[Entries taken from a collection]

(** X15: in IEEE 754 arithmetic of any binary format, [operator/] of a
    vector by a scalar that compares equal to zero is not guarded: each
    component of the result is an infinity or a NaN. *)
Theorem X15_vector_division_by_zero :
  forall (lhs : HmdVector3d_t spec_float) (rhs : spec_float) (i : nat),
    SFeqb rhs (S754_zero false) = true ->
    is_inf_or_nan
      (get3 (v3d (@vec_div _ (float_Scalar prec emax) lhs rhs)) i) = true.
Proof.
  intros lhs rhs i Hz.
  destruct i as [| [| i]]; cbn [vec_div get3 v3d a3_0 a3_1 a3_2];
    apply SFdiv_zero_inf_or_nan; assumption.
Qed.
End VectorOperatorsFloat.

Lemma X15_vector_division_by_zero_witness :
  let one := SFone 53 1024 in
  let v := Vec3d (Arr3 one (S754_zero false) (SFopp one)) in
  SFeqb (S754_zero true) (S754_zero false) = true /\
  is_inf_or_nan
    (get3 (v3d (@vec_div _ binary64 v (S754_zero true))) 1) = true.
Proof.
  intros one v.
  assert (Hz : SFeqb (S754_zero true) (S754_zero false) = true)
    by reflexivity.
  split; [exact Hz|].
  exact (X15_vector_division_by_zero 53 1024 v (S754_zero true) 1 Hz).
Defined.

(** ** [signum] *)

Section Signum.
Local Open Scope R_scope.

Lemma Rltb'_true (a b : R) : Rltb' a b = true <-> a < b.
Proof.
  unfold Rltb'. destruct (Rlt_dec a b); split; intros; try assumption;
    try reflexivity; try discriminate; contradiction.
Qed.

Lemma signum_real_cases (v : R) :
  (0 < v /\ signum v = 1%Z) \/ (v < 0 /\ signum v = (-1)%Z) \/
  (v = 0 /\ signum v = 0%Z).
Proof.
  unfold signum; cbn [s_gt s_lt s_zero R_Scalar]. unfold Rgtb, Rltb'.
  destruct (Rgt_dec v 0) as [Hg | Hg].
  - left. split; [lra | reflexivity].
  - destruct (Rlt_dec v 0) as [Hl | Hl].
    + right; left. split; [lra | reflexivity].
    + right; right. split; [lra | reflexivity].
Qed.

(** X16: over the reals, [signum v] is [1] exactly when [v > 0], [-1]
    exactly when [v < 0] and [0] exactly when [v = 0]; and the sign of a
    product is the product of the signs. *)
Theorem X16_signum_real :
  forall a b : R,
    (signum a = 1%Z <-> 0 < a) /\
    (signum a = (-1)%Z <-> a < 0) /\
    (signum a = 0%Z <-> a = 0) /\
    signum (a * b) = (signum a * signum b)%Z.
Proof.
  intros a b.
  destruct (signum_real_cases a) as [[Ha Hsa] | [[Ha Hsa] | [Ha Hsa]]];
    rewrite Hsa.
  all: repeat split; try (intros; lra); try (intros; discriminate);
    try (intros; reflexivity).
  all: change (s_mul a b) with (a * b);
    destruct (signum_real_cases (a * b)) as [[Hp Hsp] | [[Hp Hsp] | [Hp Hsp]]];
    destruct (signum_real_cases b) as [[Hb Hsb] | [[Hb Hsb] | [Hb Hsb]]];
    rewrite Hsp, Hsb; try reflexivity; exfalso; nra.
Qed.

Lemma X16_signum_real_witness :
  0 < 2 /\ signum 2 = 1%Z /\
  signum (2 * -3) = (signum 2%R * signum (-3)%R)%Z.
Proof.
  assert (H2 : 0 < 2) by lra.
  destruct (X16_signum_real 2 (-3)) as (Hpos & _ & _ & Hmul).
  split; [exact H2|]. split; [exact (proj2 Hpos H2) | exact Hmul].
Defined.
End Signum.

Assignment
Pull out the lines above in which the word "assumption" appears.

Exercise response
    apply SFdiv_zero_inf_or_nan; assumption.
  unfold Rltb'. destruct (Rlt_dec a b); split; intros; try assumption;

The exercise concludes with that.